Uma parte pelo olhar dengoso;
Outra, sei, pela pele escura.
Outras? Nem sei. Acho orgulhoso
Que tudo é belo em ti, ó criatura!
 
E dizem que te amo por exótica!
Os pobres ricos, que não sabem do amor,
Vêem apenas pela maldosa ótica
Do dinheiro e nunca do sabor!
 
Soubessem eles do gosto de tua boca!
Pudessem gozar da paixão louca
Que só teu corpo é capaz de despertar
 
Aprenderiam que a ilusão é preta
Que Deus, como invencível esteta,
Foi com as negras que aprendeu a amar!
9月25日

A TUA LEMBRANÇA

                           A TUA LEMBRANÇA

 

                  Estranhamente relevas as evidências:

                  Constróis os caminhos com teus passos

                  Que, pela leveza, não existem.

                  Pairas, acima da mobília,

                  Como se as coisas fossem apenas

                       a moldura para resplandeceres

                                                           mais bela.

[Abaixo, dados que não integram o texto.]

(* ===== verification/TestsNetlink.v ===== *)
(** * The tests of the netlink crates, on the model

    What [caw-netlink], [caw-nl80211], [caw-rtnl] and the daemon's links.rs test of
    themselves, translated and evaluated on hosts of either byte order.  [attr]
    writes an attribute on its own, as there, so that the builder and the parser
    cannot agree by mistake. *)
From S2P Require Import Prelude Text Bytes Netlink Nl80211 Wiphy NlMsg.
From S2P Require Dot11 Rtnl Links TestsDot11.

Section tests.
Context {he : HostEndian}.

(** ** caw-netlink *)

Definition aligns_to_four : Prop := map align [0; 1; 4; 5]%nat = [0; 4; 4; 8]%nat.
Definition builder_patches_length_and_pads : Prop :=
  let msg := MsgBuilder_finish (MsgBuilder_attr_str (MsgBuilder_new 18 NLM_F_REQUEST 7) 3 (ascii_of "eth0")) in
  length msg = 28%nat /\ ne_decode (take 4 msg) = 28 /\ ne_decode (take 2 (drop 4 msg)) = 18.
Definition attrs_round_trip : Prop :=
  let msg := MsgBuilder_finish (MsgBuilder_attr_u32 (MsgBuilder_attr_str (MsgBuilder_new 0 0 0) 3 (ascii_of "wlan0")) 13 1500) in
  match Message_parse msg with
  | Ok parsed => match Message_attrs parsed 0 with
                 | [name; mtu] => attr_str_of name = Some (ascii_of "wlan0") /\ attr_u32_of mtu = Some 1500
                 | _ => False
                 end
  | _ => False
  end.
Definition malformed_attr_length_terminates_iteration : Prop := Attrs (replicate 8 0) = [].

(** ** cawd, links.rs *)

(** [struct ifinfomsg] *)
Definition ifinfomsg (ifindex flags : Z) : bytes :=
  replicate 4 0 ++ ne_encode 4 ifindex ++ ne_encode 4 flags ++ replicate 4 0.
Definition a_link_that_is_up_with_a_cable : Prop :=
  Links.LinkEvent_decode Links.RTM_NEWLINK
    (ifinfomsg 3 (Z.lor (Z.lor Links.IFF_UP Links.IFF_LOWER_UP) Links.IFF_RUNNING)) = Some (Links.Changed 3 true true).
Definition a_link_that_is_up_without_one : Prop :=
  Links.LinkEvent_decode Links.RTM_NEWLINK (ifinfomsg 3 Links.IFF_UP) = Some (Links.Changed 3 true false).
Definition a_link_going_away : Prop :=
  Links.LinkEvent_decode Links.RTM_DELLINK (ifinfomsg 7 Links.IFF_UP) = Some (Links.Removed 7).
Definition an_address_change_names_its_interface : Prop :=
  let body := replicate 4 0 ++ ne_encode 4 9 in
  Links.LinkEvent_decode Links.RTM_NEWADDR body = Some (Links.AddressChanged 9)
  /\ Links.LinkEvent_decode Links.RTM_DELADDR body = Some (Links.AddressChanged 9).
Definition truncated_and_uninteresting_messages_are_ignored : Prop :=
  Links.LinkEvent_decode Links.RTM_NEWLINK (replicate 4 0) = None
  /\ Links.LinkEvent_decode Links.RTM_NEWADDR (replicate 2 0) = None
  /\ Links.LinkEvent_decode 24 (replicate 32 0) = None.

                  Finjo acreditar em ti

                  Mesmo sabendo que não existes

                  E te abraço, bêbado de espanto,

                  E te beijo, em coma de ilusão,

                  Enquanto em redor a ti,

                  Tão perplexo como eu,

                  Todos os seres param

                  E o tempo, imóvel e veloz,

                  Espera manso

                  Tuas ordens

                  Para poder correr.  

               (Do livro Apocalypse).